* **PROMPT**
Lift out, unaltered, the lines of the material below between the line holding "Definition is_space (c" and the line holding "(** * The placeholder pattern *)", counting both.

* **RECORDS PROVIDED**
(** * App-Informes-calificacion: the package mutation engine

    A shallow embedding of the three mutating passes of the repository
    and of the scanner that feeds them:

    - [src/core/placeholder_engine.py]  ([PlaceholderEngine]),
    - [generar_informe.py]              ([DynamicContentProcessor]),
    - [src/core/image_replacer.py]      ([ImageReplacer]).

    Python values are modelled as the code uses them: [str] as [string],
    [int] as [Z], insertion-ordered [dict]s that the code iterates as
    association lists, [set]s as [gset], the media store (objects reached
    through several relationships) as a [gmap] from part name to part.
    The python-docx / lxml object tree is modelled by records; the few
    library operations the code calls are modelled next to the data they
    act on, each with the behaviour of the library written out.

    Beyond the passes the file covers the report and the preview of
    the engine, the image cache of the replacer with its dimensions,
    and the folder scan. *)

From Stdlib Require Import String Ascii List ZArith Lia Bool.
From stdpp Require Import base gmap sets list strings pretty.

Local Open Scope Z_scope.
Local Open Scope nat_scope.

#[local] Arguments String.append !_ _ : simpl nomatch.

(* ================================================================== *)
(** * Python strings *)
(* ================================================================== *)

Module PyStr.

(** [len(s) == 0] *)
Definition is_empty (s : string) : bool :=
  match s with EmptyString => true | String _ _ => false end.

(** [s.startswith(p)] *)
Fixpoint startswith (p s : string) : bool :=
  match p with
  | EmptyString => true
  | String a p' =>
      match s with
      | EmptyString => false
      | String b s' => if Ascii.eqb a b then startswith p' s' else false
      end
  end.

(** [pat in s] *)
Fixpoint contains (pat s : string) : bool :=
  match s with
  | EmptyString => is_empty pat
  | String _ s' => startswith pat s || contains pat s'
  end.

(** The scan of [s.replace(pat, v)] for a non-empty [pat]: left to
    right, non-overlapping; [skip] counts the characters of the
    occurrence just replaced that are still to be dropped. *)
Fixpoint replace_scan (pat v : string) (skip : nat) (s : string) : string :=
  match s with
  | EmptyString => EmptyString
  | String c s' =>
      match skip with
      | S k => replace_scan pat v k s'
      | O =>
          if startswith pat s
          then v +:+ replace_scan pat v (String.length pat - 1) s'
          else String c (replace_scan pat v 0 s')
      end
  end.

(** [s.replace("", v)]: [v] before every character and at the end. *)
Fixpoint intersperse (v s : string) : string :=
  match s with
  | EmptyString => v
  | String c s' => v +:+ String c (intersperse v s')
  end.

(** [s.replace(pat, v)] *)
Definition replace (pat v s : string) : string :=
  if is_empty pat then intersperse v s else replace_scan pat v 0 s.

(** [sep.join(parts)] *)
Fixpoint join (sep : string) (parts : list string) : string :=
  match parts with
  | [] => EmptyString
  | [x] => x
  | x :: rest => x +:+ sep +:+ join sep rest
  end.

(** [''.join(parts)] *)
Definition concat (parts : list string) : string :=
  fold_right String.append EmptyString parts.

(** [s.split(sep)] for a one-character separator: the fields between
    the separators, at least one field. *)
Fixpoint split_go (sep : ascii) (cur : string) (s : string) : list string :=
  match s with
  | EmptyString => [String.rev cur]
  | String c s' =>
      if Ascii.eqb c sep
      then String.rev cur :: split_go sep EmptyString s'
      else split_go sep (String c cur) s'
  end.

Definition split (sep : ascii) (s : string) : list string :=
  split_go sep EmptyString s.

(** [s.lower()] on the ASCII letters. *)
Definition lower_char (c : ascii) : ascii :=
  let n := nat_of_ascii c in
  if (65 <=? n) && (n <=? 90) then ascii_of_nat (n + 32) else c.

Fixpoint lower (s : string) : string :=
  match s with
  | EmptyString => EmptyString
  | String c s' => String (lower_char c) (lower s')
  end.

(** Decimal digits of [int(s)]. *)
Definition digit_of (c : ascii) : option Z :=
  let n := nat_of_ascii c in
  if (48 <=? n) && (n <=? 57) then Some (Z.of_nat (n - 48)) else None.

Fixpoint digits_go (acc : Z) (s : string) : option Z :=
  match s with
  | EmptyString => Some acc
  | String c s' =>
      match digit_of c with
      | Some d => digits_go (10 * acc + d)%Z s'
      | None => None
      end
  end.

Definition digits (s : string) : option Z :=
  match s with
  | EmptyString => None
  | _ => digits_go 0%Z s
  end.

(** The blanks [int] skips around an ASCII text: space, TAB, LF, VT,
    FF, CR. *)
Definition is_space (c : ascii) : bool :=
  let n := nat_of_ascii c in
  (n =? 32) || ((9 <=? n) && (n <=? 13)).

Fixpoint lstrip (s : string) : string :=
  match s with
  | EmptyString => EmptyString
  | String c s' => if is_space c then lstrip s' else s
  end.

Definition strip (s : string) : string :=
  String.rev (lstrip (String.rev (lstrip s))).

(** Has the text only ASCII characters? *)
Fixpoint is_ascii (s : string) : bool :=
  match s with
  | EmptyString => true
  | String c s' => (nat_of_ascii c <? 128) && is_ascii s'
  end.

(** [int(s)]; [None] stands for [ValueError].  For an ASCII text:
    blanks around, an optional sign, then one or more decimal digits.
    (The code only parses fields produced by [split('_')], so the
    digit-group underscores that [int] also accepts cannot occur.)
    A text with a character outside ASCII can be a number as well:
    [int] takes the decimal digits and the blanks of every script,
    as the Unicode database of the interpreter has them.  The model
    does not fix that database: [unicode_int] is what [int] makes of
    such a text. *)
Definition int (unicode_int : string -> option Z) (s : string) : option Z :=
  if is_ascii s then
    match strip s with
    | String "-"%char s' => Z.opp <$> digits s'
    | String "+"%char s' => digits s'
    | s' => digits s'
    end
  else unicode_int s.

End PyStr.


(* ================================================================== *)
(** * The placeholder pattern *)
(* ================================================================== *)

(** [PLACEHOLDER_PATTERN = r'\{\{([a-zA-Z0-9_]+)\}\}'], compiled once by
    both [PlaceholderEngine] and [DynamicContentProcessor]. *)
Module Pattern.

(** The character class [[a-zA-Z0-9_]]. *)
Definition is_word_char (c : ascii) : bool :=
  let n := nat_of_ascii c in
  ((97 <=? n) && (n <=? 122)) || ((65 <=? n) && (n <=? 90))
  || ((48 <=? n) && (n <=? 57)) || (n =? 95).

(** The greedy [[a-zA-Z0-9_]*]: the longest run of word characters at
    the head of [s], and what follows it. *)
Fixpoint span_word (s : string) : string * string :=
  match s with
  | EmptyString => (EmptyString, EmptyString)
  | String c s' =>
      if is_word_char c
      then let '(w, r) := span_word s' in (String c w, r)
      else (EmptyString, s)
  end.

(** An escaped literal of the pattern ([\{\{], [\}\}]): the text
    after it, when [s] begins with it. *)
Fixpoint literal (lit s : string) : option string :=
  match lit with
  | EmptyString => Some s
  | String a lit' =>
      match s with
      | EmptyString => None
      | String b s' => if Ascii.eqb a b then literal lit' s' else None
      end
  end.

(** [pattern.match(s)]: the captured group and the text after the
    match.  After the greedy run the engine needs the two closing
    braces; giving back word characters cannot help, since a closing
    brace is no word character. *)
Definition match_here (s : string) : option (string * string) :=
  s1 ← literal "{{" s;
  let '(name, s2) := span_word s1 in
  if PyStr.is_empty name then None
  else s3 ← literal "}}" s2; Some (name, s3).

(** [bool(pattern.search(s))] *)
Fixpoint search (s : string) : bool :=
  match match_here s with
  | Some _ => true
  | None =>
      match s with
      | EmptyString => false
      | String _ s' => search s'
      end
  end.

(** The scan of [pattern.findall(s)]: leftmost matches, not
    overlapping; [skip] counts the characters of the last match still
    to be passed over. *)
Fixpoint findall_scan (skip : nat) (s : string) : list string :=
  match s with
  | EmptyString => []
  | String _ s' =>
      match skip with
      | S k => findall_scan k s'
      | O =>
          match match_here s with
          | Some (name, _) => name :: findall_scan (String.length name + 3) s'
          | None => findall_scan 0 s'
          end
      end
  end.

(** [pattern.findall(s)]: the captured names, in order of occurrence. *)
Definition findall (s : string) : list string := findall_scan 0 s.

End Pattern.

(** [f"{{{{{key}}}}}"] *)
Definition token (key : string) : string := "{{" +:+ key +:+ "}}".

(** [f"{{{{{key}.{field}}}}}"] *)
Definition field_token (key field : string) : string :=
  "{{" +:+ key +:+ "." +:+ field +:+ "}}".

* **REPLY TO THE TASK**
Definition is_space (c : ascii) : bool :=
  let n := nat_of_ascii c in
  (n =? 32) || ((9 <=? n) && (n <=? 13)).

Fixpoint lstrip (s : string) : string :=
  match s with
  | EmptyString => EmptyString
  | String c s' => if is_space c then lstrip s' else s
  end.

Definition strip (s : string) : string :=
  String.rev (lstrip (String.rev (lstrip s))).

(** Has the text only ASCII characters? *)
Fixpoint is_ascii (s : string) : bool :=
  match s with
  | EmptyString => true
  | String c s' => (nat_of_ascii c <? 128) && is_ascii s'
  end.

(** [int(s)]; [None] stands for [ValueError].  For an ASCII text:
    blanks around, an optional sign, then one or more decimal digits.
    (The code only parses fields produced by [split('_')], so the
    digit-group underscores that [int] also accepts cannot occur.)
    A text with a character outside ASCII can be a number as well:
    [int] takes the decimal digits and the blanks of every script,
    as the Unicode database of the interpreter has them.  The model
    does not fix that database: [unicode_int] is what [int] makes of
    such a text. *)
Definition int (unicode_int : string -> option Z) (s : string) : option Z :=
  if is_ascii s then
    match strip s with
    | String "-"%char s' => Z.opp <$> digits s'
    | String "+"%char s' => digits s'
    | s' => digits s'
    end
  else unicode_int s.

End PyStr.


(* ================================================================== *)
(** * The placeholder pattern *)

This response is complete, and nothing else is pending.